WHAT THE TASK REQUIRES
Beneath this instruction is a listing; print exactly the lines in it starting at the line that contains "Lemma branch_reachable_inv evs" and going through the line that contains "Hs; [eauto|]. simpl.".
↓
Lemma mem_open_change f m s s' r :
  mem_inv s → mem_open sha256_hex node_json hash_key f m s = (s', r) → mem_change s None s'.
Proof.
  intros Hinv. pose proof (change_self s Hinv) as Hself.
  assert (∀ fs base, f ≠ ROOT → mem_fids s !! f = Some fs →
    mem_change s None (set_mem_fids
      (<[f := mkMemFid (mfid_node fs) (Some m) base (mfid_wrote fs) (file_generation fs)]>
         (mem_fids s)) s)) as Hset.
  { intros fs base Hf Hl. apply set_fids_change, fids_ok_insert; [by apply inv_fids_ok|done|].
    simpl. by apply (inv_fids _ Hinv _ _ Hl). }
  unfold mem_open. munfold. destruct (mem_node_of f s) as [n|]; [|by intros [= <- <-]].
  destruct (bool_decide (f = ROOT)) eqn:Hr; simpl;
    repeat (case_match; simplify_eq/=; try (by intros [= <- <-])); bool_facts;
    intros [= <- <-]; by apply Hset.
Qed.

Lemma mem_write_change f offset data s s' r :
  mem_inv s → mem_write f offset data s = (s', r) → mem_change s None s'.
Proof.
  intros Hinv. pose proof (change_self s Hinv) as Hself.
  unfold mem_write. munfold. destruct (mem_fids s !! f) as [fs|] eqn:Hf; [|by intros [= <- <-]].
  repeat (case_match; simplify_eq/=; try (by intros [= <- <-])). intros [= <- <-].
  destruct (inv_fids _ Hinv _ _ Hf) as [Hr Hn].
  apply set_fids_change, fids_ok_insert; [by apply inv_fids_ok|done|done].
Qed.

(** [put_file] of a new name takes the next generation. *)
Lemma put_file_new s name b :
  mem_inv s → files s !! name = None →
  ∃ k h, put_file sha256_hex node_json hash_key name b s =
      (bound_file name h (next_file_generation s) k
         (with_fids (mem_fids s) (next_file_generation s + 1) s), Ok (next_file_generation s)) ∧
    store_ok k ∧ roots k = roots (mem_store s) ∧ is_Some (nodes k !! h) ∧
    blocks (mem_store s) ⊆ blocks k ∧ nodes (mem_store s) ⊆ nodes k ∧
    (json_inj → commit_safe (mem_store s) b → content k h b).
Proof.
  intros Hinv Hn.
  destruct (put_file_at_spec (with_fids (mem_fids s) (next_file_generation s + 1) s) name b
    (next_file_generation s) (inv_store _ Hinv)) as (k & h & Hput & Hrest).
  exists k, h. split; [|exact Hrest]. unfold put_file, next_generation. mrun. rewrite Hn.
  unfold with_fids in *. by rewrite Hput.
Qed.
↑
↓
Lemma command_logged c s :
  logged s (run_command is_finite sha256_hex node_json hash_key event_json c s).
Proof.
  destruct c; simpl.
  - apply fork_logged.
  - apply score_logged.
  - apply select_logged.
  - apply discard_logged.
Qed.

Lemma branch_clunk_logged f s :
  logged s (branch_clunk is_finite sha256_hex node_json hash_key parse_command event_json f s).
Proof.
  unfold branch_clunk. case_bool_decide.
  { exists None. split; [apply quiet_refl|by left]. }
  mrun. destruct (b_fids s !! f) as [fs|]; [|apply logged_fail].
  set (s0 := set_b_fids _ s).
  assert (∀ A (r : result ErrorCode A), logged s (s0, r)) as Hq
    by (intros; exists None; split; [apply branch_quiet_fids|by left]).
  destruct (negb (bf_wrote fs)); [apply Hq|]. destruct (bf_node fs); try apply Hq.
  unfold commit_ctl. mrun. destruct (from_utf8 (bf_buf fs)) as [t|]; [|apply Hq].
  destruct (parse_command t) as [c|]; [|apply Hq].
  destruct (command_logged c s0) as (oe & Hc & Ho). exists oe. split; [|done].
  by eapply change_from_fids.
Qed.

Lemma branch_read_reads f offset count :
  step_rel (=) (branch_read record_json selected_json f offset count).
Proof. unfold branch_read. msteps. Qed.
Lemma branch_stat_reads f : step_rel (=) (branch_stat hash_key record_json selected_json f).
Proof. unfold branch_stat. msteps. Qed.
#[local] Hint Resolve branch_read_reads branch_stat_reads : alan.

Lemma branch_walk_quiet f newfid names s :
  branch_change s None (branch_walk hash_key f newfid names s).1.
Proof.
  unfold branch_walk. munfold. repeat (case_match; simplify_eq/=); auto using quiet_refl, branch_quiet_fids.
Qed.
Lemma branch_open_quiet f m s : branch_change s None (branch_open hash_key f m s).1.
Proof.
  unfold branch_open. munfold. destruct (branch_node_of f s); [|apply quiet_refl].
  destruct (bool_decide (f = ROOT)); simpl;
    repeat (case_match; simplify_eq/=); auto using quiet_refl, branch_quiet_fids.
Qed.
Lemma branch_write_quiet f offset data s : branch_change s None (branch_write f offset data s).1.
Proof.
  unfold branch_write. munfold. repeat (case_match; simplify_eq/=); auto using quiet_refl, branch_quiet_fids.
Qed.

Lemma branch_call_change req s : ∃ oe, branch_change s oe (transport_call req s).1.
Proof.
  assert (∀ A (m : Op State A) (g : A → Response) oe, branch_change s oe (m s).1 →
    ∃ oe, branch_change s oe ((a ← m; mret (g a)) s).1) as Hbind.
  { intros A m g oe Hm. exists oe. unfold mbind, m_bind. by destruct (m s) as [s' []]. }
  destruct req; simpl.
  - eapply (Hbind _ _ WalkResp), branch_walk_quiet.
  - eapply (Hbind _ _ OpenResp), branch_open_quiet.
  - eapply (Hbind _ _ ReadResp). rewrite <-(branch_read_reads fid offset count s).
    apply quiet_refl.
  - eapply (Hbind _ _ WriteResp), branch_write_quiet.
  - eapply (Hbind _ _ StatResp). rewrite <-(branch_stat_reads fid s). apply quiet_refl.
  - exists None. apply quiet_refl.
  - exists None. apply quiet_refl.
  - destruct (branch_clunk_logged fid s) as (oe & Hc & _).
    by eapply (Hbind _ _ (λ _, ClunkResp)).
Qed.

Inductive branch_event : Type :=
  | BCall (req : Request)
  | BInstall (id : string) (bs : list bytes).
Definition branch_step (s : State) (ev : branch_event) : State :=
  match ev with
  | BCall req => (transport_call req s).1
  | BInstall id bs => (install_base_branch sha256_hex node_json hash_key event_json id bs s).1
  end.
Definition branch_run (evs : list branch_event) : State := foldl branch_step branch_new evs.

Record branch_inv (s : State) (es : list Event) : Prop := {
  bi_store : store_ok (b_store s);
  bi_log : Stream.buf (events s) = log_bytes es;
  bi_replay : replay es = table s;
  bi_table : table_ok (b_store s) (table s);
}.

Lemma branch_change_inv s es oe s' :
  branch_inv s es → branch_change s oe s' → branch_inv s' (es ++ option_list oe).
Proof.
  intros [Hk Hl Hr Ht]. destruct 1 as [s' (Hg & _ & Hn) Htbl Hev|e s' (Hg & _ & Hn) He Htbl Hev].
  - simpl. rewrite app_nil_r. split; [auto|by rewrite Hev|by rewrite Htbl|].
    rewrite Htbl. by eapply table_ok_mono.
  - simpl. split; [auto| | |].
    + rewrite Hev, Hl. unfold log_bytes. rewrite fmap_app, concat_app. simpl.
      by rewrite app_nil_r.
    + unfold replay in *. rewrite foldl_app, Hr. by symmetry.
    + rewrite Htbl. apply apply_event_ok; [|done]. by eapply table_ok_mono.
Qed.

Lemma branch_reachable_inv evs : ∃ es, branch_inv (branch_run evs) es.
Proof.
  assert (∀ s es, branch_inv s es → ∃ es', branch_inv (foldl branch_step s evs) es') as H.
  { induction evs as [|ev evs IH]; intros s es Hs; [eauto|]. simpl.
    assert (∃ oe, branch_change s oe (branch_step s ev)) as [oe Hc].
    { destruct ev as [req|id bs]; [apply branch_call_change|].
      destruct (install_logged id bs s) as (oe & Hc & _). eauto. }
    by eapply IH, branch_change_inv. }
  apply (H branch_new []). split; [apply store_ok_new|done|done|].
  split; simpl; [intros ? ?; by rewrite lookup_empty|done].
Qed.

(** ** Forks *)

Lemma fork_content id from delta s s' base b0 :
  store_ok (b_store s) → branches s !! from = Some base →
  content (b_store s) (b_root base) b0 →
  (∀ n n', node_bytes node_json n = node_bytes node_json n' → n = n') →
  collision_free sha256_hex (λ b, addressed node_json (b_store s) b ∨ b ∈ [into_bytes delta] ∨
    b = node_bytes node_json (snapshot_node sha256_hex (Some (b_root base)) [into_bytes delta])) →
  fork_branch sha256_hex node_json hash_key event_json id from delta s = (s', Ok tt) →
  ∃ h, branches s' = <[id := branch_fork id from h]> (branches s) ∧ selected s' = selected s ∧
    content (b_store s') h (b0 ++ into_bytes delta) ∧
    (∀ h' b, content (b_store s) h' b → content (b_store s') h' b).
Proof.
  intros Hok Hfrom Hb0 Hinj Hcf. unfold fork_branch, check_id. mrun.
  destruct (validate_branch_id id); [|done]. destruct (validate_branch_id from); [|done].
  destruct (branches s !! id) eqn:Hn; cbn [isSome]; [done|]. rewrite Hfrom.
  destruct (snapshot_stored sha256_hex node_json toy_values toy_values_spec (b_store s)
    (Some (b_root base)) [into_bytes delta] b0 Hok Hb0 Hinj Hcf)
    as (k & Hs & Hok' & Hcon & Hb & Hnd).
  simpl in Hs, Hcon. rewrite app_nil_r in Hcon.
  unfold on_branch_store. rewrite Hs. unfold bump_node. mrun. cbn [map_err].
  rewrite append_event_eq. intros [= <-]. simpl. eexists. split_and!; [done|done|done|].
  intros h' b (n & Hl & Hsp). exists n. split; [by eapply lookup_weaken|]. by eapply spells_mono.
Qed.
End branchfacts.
↑
TASK RESPONSE
Lemma branch_reachable_inv evs : ∃ es, branch_inv (branch_run evs) es.
Proof.
  assert (∀ s es, branch_inv s es → ∃ es', branch_inv (foldl branch_step s evs) es') as H.
  { induction evs as [|ev evs IH]; intros s es Hs; [eauto|]. simpl.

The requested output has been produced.